First off let me say this is my first post here. Decade long lurker, but never really had to urge to post, until now. Typically I'm a road course guy, but the 'Mexico racing league' is just getting too big to ignore around my neck of the woods. I'm not a tech genius, in fact you could classify me unfortunately as more of an arm chair qb when it comes to advanced ls tech, but I guess you simply could say I have just enough money, knowledge, and desire to play ball.
SO, my questions is, what LS/blower combo would you go with if you wanted something ideal for roll racing, good to great for cruising, virtually bulletproof at all levels, and would work for occasional long distance cruise trips. This motor is going into a car for which the goal is mostly insane street cruiser. It currently has a stock ls2 with an a&a at 10psi and a blower cam and some minor supporting stuff, and makes 600whp now, but the main thing I LOVE AND WANT TO DUPLICATE as closely as possible: the drivability and docile nature of it. Whatever I seek out in replacement, I want it to be a close to that kind of street manners as possible. No surging, no hickups. Oh and btw, im willing to pay to get what I want. Not OVERPAY, but pay.
So what would you do? What blower? What block? What heads? Would anyone consider Anything other than a centrifugal? If so which? What companies would you go to for a longblock? Shortblock? Erl? I would like to stick with an aluminum block. Might hit the autox course at some point just for fun (1000hp is obviously not going to win any cone carving competitions), so something super efficient in the cooling dept would also be really great. This doesn't have to be a super deep technically involved Conversation, I'm just trying to get a feel for the companies to get in touch with and how to get the ball rolling. And for those who are thinking it, I'm not against a turbo or two in the end, but that's a whole other conversation.

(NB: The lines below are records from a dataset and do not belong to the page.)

(** The back end emits an event: the listener runs if it is registered. *)
Definition dispatch (e : Event) (w : World) : World :=
  if bool_decide (event_name e ∈ listeners w.2) then
    match e with
    | OptimizationStart => onStart w
    | OptimizationComplete o n => onComplete o n w
    end
  else w.

(** What can happen to the overlay window.  [UserClick] is a click anywhere
    in the window: the template binds no handler. *)
Inductive Input :=
| Mounted
| Resolved
| Unmounted
| Emit (e : Event)
| Tick
| UserClick.

Definition step (w : World) (i : Input) : World :=
  match i with
  | Mounted => onMounted w
  | Resolved => resume w
  | Unmounted => onUnmounted w
  | Emit e => dispatch e w
  | Tick => (w.1, tick w.2)
  | UserClick => w
  end.

Definition run (inputs : list Input) (w : World) : World := fold_left step inputs w.

(** [k] milliseconds pass with nothing else happening. *)
Definition wait (k : nat) (w : World) : World := run (replicate k Tick) w.

Arguments wait : simpl never.

(** The commands sent so far, without their time stamps. *)
Definition commands (w : World) : list string := snd <$> invoked w.2.

(** The runtime with every pending timeout cancelled. *)
Definition no_timers (r : Runtime) : Runtime :=
  {| now := now r; timers := []; nextHandle := nextHandle r;
     listeners := listeners r; invoked := invoked r |}.

(** The runtime [k] milliseconds later, when no timeout came due. *)
Definition later (k : Z) (r : Runtime) : Runtime :=
  {| now := now r + k; timers := timers r; nextHandle := nextHandle r;
     listeners := listeners r; invoked := invoked r |}.

(** The bookkeeping that every reachable state of the overlay satisfies:
    timer handles are positive, the only timeout that can be pending is the
    one [autoHideTimer] holds, its callback sends [hide_progress], and
    nothing else has been sent. *)
Definition tracked (w : World) : Prop :=
  (0 < nextHandle w.2)%nat ∧
  (∀ h, autoHideTimer w.1 = Some h → h ≠ 0%nat) ∧
  (timers w.2 = [] ∨
   ∃ h d, timers w.2 = [{| handle := h; due := d; command := "hide_progress" |}] ∧
          autoHideTimer w.1 = Some h) ∧
  (∀ cmd, cmd ∈ commands w → cmd = "hide_progress").

(** The optimization-complete events among the inputs. *)
Definition is_completion (i : Input) : bool :=
  match i with
  | Emit (OptimizationComplete _ _) => true
  | _ => false
  end.

Definition completions (inputs : list Input) : nat :=
  length (List.filter is_completion inputs).

(** The component after [onUnmounted] has run on a fully mounted overlay: no
    timeout is pending and neither listener is registered any more. *)
Definition unmounted (w : World) : Prop :=
  pc w.1 = MountDone ∧ timers w.2 = [] ∧
  ("optimization-start" ∉ listeners w.2) ∧ ("optimization-complete" ∉ listeners w.2).

(** The [UnlistenFn] bindings follow the mount hook: each is set once its
    [listen] has resolved. *)
Definition hooked (w : World) : Prop :=
  (pc w.1 = AwaitListenComplete → unlistenStart w.1 = Some "optimization-start") ∧
  (pc w.1 = MountDone →
   unlistenStart w.1 = Some "optimization-start" ∧
   unlistenComplete w.1 = Some "optimization-complete").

Frankly turbos aren't really my thing.
You're welcome to tell me I'm stupid and that this topic has been beat to death, but if you are a junky here and I'm irritating you by not combing through every thread before I ask, at least do the politeness of leaving a link to any similar threads. Lol. And please, for the love of pie, save the hate speeches about roll racing, etc...I have a few automotive hobbies, but just recently I've been hanging out with some gtr guys that I SOOOO want to be faster than between around 50-150mph.
Thanks in advance guys! Looking forward to being an active member here and getting into the more technical aspects of the incredible ls engine!!

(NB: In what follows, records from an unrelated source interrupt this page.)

Lemma tool_round_is_answered_unless_a_tool_raises_witness :
  let st1 := snd (_generate_with_history Sample.insistent Sample.new_chat) in
  let model_turn :=
    {| turn_role := Model; parts := fc_parts Sample.calling |} in
  List.filter is_function_call (fc_parts Sample.calling)
  = map (fun fc => FunctionCall fc (signature_of Sample.calling))
        (function_calls Sample.calling)
  /\ match run_tools Sample.insistent None (function_calls Sample.calling)
             (called None Sample.calling st1) with
     | (Value fr_parts, st4) =>
         let user_turn := {| turn_role := User; parts := fr_parts |} in
         let st' := on_session (append_turn user_turn) st4 in
         loop Sample.insistent None 10 Sample.new_chat
         = loop Sample.insistent None 9 st'
         /\ history (session st')
            = history (session Sample.new_chat) ++ [model_turn; user_turn]
         /\ model_calls st' = S (model_calls Sample.new_chat)
         /\ Forall2 (fun fc p => exists content,
                         p = FunctionResponse (fc_name fc) content)
                    (function_calls Sample.calling) fr_parts
     | (Raise e, st4) =>
         loop Sample.insistent None 10 Sample.new_chat = (Raise e, st4)
         /\ history (session st4)
            = history (session Sample.new_chat) ++ [model_turn]
         /\ model_calls st4 = S (model_calls Sample.new_chat)
     end.
Proof.
  apply (tool_round_is_answered_unless_a_tool_raises Sample.insistent None 9
           Sample.new_chat Sample.calling).
  - reflexivity.
  - reflexivity.
  - discriminate.
Defined.


End ChatExtra.

(** ** The model backend client *)
Module ClientFacts.
Import Client.

Lemma take_part_spec p acc :
  take_part p acc
  = {| final_text := final_text acc ++ texts_of [p];
       function_calls := function_calls acc ++ calls_of [p];
       thought_signature :=
         match sp_thoughtSignature p with
         | Some s => Some s
         | None => thought_signature acc
         end |}.
Proof.
  unfold take_part, texts_of, calls_of. destruct acc as [ts cs sig]. cbn.
  destruct (sp_text p), (sp_functionCall p), (sp_thoughtSignature p); cbn;
    by rewrite ?app_nil_r.
Qed.

Lemma take_parts_spec ps : forall acc,
  take_parts ps acc
  = {| final_text := final_text acc ++ texts_of ps;
       function_calls := function_calls acc ++ calls_of ps;
       thought_signature :=
         match last_signature ps with
         | Some s => Some s
         | None => thought_signature acc
         end |}.
Proof.
  unfold take_parts.
  induction ps as [|p ps IH]; intros acc; cbn.
  - destruct acc. cbn. by rewrite !app_nil_r.
  - rewrite IH, take_part_spec. cbn. unfold texts_of, calls_of. cbn.
    rewrite !app_nil_r, <- !app_assoc. f_equal.
    unfold last_signature. cbn.
    destruct (sp_thoughtSignature p) as [s|]; cbn; [|done].
    rewrite last_cons. by destruct (last _).
Qed.

Lemma last_signature_app ps qs :
  last_signature (ps ++ qs)
  = match last_signature qs with
    | Some s => Some s
    | None => last_signature ps
    end.
Proof.
  unfold last_signature. rewrite flat_map_app, last_app.
  by destruct (last _).
Qed.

SO, my questions is, what LS/blower combo would you go with if you wanted something ideal for roll racing, good to great for cruising, virtually bulletproof at all levels, and would work for occasional long distance cruise trips. This motor is going into a car for which the goal is mostly insane street cruiser. It currently has a stock ls2 with an a&a at 10psi and a blower cam and some minor supporting stuff, and makes 600whp now, but the main thing I LOVE AND WANT TO DUPLICATE as closely as possible: the drivability and docile nature of it. Whatever I seek out in replacement, I want it to be a close to that kind of street manners as possible. No surging, no hickups. Oh and btw, im willing to pay to get what I want. Not OVERPAY, but pay.

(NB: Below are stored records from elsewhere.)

(** * Civic issue reporting backend: engagement, membership and history

    Shallow embedding of the Express route handlers and Mongoose models of
    [backend/routes] and [backend/models]:

    - [Complaint]: [PUT /api/complaints/:id/status], [POST /api/complaints/:id/vote],
      the [pre('save')] status-history hook and [hasUserVoted];
    - [Comment]: [PUT /api/comments/:id], [DELETE /api/comments/:id],
      [POST /api/comments/:id/like], the [pre('save')] edit-history hook;
    - [Community]: [isMember], [isModerator], [addMember], [removeMember],
      [POST /api/communities], [.../join], [.../leave].

    A handler is a function from the clock reading, the authenticated user
    ([req.user]), the request body and the document returned by [findById]
    to the HTTP reply and the document as it is stored afterwards.  A request
    reads the clock once: [new Date()], [Date.now()] and the [Date.now]
    schema defaults of one request all yield [now].  Arrays are lists (order
    and duplicates are kept), [ObjectId]s are their hexadecimal [toString()]
    form, dates are milliseconds since the epoch.  Socket.io emissions and
    the updates of other collections are not part of a handler's result. *)

From Stdlib Require Import List String Ascii Bool ZArith QArith Lia Permutation.
Import ListNotations.
Open Scope string_scope.

(** ** Identifiers, dates, replies *)

Definition ObjectId := string.
Definition toString (o : ObjectId) : string := o.
Definition Date := Z.
Bind Scope Z_scope with Date.

Record User := mkUser { _id : ObjectId; role : string; name : string }.

(** [res.json(body)] answers with status 200, [res.status(201).json(body)]
    with 201; [res.status(n).json({ message })] is an error reply. *)
Inductive Reply (A : Type) : Type :=
| Ok (body : A)
| Created (body : A)
| Err (code : nat) (message : string).
Arguments Ok {A} body.
Arguments Created {A} body.
Arguments Err {A} code message.

Definition statusCode {A} (r : Reply A) : nat :=
  match r with Ok _ => 200%nat | Created _ => 201%nat | Err c _ => c end.

(** ** JavaScript array operations used by the handlers *)
Module Js.
Definition some {A} (p : A -> bool) (l : list A) : bool := existsb p l.
Definition push {A} (l : list A) (x : A) : list A := l ++ [x].
End Js.

(** ** express-validator chains (ASCII strings) *)
Module Validator.
(** The white space of [\s] among the ASCII characters:
    tab, line feed, vertical tab, form feed, carriage return, space. *)
Definition isSpace (a : ascii) : bool :=
  let n := N_of_ascii a in
  ((9 <=? n) && (n <=? 13) || (n =? 32))%N.

Fixpoint ltrim (s : string) : string :=
  match s with
  | EmptyString => EmptyString
  | String a r => if isSpace a then ltrim r else s
  end.

Fixpoint rtrim (s : string) : string :=
  match s with
  | EmptyString => EmptyString
  | String a r =>
      match rtrim r with
      | EmptyString => if isSpace a then EmptyString else String a EmptyString
      | r' => String a r'
      end
  end.

Definition trim (s : string) : string := rtrim (ltrim s).

Definition isLength (min max : nat) (s : string) : bool :=
  (min <=? String.length s)%nat && (String.length s <=? max)%nat.

Definition isIn (s : string) (allowed : list string) : bool :=
  existsb (String.eqb s) allowed.
End Validator.

(** ** Mongoose change tracking

    A document read by [findById] is not new and has no modified path.
    Assigning a path of such a document marks it modified only when the value
    differs from the current one.  Only the paths that the [pre('save')] hooks
    of the models consult are recorded. *)
Module Mongoose.
Record Document (A : Type) : Type :=
  mkDoc { fields : A; isNew : bool; modifiedPaths : list string }.
Arguments mkDoc {A} fields isNew modifiedPaths.
Arguments fields {A} d.
Arguments isNew {A} d.
Arguments modifiedPaths {A} d.

Definition hydrate {A} (a : A) : Document A := mkDoc a false [].
Definition construct {A} (a : A) (paths : list string) : Document A :=
  mkDoc a true paths.

Definition isModified {A} (path : string) (d : Document A) : bool :=
  existsb (String.eqb path) (modifiedPaths d).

So what would you do? What blower? What block? What heads? Would anyone consider Anything other than a centrifugal? If so which? What companies would you go to for a longblock? Shortblock? Erl? I would like to stick with an aluminum block. Might hit the autox course at some point just for fun (1000hp is obviously not going to win any cone carving competitions), so something super efficient in the cooling dept would also be really great. This doesn't have to be a super deep technically involved Conversation, I'm just trying to get a feel for the companies to get in touch with and how to get the ball rolling. And for those who are thinking it, I'm not against a turbo or two in the end, but that's a whole other conversation. Frankly turbos aren't really my thing.
You're welcome to tell me I'm stupid and that this topic has been beat to death, but if you are a junky here and I'm irritating you by not combing through every thread before I ask, at least do the politeness of leaving a link to any similar threads. Lol. And please, for the love of pie, save the hate speeches about roll racing, etc...I have a few automotive hobbies, but just recently I've been hanging out with some gtr guys that I SOOOO want to be faster than between around 50-150mph.
Thanks in advance guys! Looking forward to being an active member here and getting into the more technical aspects of the incredible ls engine!!
#2
TECH Addict
Blower combination for 1000+ horsepower?
Whipple 4.0L is about it. And the one guy that I have heard about with that, went twin turbo.
If you want over 1k horses, just pull the trigger on some exhaust powered blowers, and be done.
Best of luck with your endeavors, but I honestly think that a turbo or two is the real answer for 1000+ horsepower.
I am discrediting centrifugal blowers, though... I consider them the same as turbos, not too mounted superchargers.
I know I'm not much help, sorry.
Whipple 4.0L is about it. And the one guy that I have heard about with that, went twin turbo.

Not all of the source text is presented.